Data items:
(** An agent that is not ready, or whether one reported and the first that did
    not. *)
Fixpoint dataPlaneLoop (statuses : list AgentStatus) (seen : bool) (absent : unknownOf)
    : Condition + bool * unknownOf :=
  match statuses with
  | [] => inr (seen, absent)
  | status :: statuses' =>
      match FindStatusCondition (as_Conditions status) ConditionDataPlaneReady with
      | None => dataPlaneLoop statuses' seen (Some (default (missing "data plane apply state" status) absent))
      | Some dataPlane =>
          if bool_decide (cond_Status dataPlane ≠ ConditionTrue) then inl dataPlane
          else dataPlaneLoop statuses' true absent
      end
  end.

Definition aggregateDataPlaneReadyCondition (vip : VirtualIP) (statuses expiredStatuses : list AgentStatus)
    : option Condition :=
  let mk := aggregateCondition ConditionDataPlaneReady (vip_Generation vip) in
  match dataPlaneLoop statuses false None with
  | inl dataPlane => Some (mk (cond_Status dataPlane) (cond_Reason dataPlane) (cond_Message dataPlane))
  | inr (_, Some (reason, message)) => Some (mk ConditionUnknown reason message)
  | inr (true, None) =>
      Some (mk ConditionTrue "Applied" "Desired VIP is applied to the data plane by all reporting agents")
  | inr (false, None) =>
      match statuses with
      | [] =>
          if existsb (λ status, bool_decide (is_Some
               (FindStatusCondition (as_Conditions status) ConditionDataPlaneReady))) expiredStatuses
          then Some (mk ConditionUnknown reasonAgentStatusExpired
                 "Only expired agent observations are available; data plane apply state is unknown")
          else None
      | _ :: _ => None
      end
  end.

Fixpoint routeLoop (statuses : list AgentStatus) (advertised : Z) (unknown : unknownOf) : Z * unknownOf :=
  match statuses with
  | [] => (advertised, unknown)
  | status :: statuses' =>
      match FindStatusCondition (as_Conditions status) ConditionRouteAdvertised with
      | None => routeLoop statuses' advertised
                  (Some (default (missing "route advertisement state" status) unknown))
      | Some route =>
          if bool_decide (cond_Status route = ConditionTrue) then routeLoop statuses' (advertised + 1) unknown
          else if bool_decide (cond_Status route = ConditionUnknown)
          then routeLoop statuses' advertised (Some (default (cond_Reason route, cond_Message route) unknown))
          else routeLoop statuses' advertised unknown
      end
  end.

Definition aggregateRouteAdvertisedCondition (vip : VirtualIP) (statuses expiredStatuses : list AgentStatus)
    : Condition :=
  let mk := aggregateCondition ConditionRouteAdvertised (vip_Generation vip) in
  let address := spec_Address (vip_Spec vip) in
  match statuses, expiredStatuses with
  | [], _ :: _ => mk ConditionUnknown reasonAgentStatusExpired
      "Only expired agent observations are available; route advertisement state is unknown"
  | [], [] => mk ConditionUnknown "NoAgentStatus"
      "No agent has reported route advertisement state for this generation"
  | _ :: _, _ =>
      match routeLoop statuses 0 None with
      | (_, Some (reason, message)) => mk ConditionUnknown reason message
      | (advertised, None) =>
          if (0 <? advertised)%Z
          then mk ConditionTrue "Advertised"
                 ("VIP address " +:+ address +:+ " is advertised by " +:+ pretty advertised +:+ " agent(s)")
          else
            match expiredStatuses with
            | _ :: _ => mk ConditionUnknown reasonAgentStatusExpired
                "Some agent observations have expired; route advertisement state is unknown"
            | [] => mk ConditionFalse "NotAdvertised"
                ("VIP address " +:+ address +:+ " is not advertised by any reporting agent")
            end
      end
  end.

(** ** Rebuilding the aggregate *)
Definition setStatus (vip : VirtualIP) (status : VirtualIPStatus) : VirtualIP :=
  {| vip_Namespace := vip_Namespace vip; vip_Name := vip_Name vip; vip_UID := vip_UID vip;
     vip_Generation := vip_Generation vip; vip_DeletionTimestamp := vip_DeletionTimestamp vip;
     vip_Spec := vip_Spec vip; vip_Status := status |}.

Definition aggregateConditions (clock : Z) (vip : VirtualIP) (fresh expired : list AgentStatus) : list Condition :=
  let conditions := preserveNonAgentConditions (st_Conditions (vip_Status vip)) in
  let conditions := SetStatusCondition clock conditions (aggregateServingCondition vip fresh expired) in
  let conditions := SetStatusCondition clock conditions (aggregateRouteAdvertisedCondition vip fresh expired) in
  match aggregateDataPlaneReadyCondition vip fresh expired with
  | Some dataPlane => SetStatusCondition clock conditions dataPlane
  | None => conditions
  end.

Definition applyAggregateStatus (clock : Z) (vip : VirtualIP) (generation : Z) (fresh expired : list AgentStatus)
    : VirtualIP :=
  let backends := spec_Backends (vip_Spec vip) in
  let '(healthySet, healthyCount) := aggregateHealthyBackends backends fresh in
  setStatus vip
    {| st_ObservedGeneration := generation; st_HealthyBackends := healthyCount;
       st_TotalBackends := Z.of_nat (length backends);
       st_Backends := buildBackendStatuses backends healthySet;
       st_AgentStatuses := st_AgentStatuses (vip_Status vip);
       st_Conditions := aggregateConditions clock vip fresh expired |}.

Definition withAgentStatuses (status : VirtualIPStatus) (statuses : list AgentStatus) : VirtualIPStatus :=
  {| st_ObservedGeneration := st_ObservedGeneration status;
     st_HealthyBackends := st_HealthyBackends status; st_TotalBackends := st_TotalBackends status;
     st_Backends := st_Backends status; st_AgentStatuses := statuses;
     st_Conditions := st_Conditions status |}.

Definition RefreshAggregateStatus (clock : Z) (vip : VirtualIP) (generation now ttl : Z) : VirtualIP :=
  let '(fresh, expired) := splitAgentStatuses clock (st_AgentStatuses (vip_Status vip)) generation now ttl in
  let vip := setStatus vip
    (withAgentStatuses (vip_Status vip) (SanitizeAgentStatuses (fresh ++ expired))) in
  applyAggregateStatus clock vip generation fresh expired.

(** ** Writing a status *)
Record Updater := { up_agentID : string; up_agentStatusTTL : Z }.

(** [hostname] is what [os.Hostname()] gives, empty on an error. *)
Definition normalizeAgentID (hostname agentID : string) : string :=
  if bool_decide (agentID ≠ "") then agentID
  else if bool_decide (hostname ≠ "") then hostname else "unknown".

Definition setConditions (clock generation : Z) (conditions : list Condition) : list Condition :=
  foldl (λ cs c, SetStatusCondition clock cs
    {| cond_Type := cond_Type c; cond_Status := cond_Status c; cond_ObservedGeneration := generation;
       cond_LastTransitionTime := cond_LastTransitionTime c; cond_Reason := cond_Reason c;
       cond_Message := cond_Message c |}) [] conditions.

TASK DETAILS: Filter the data above, keeping only lines that include the string "healthyCount".

ANSWER AREA:
  let '(healthySet, healthyCount) := aggregateHealthyBackends backends fresh in
    {| st_ObservedGeneration := generation; st_HealthyBackends := healthyCount;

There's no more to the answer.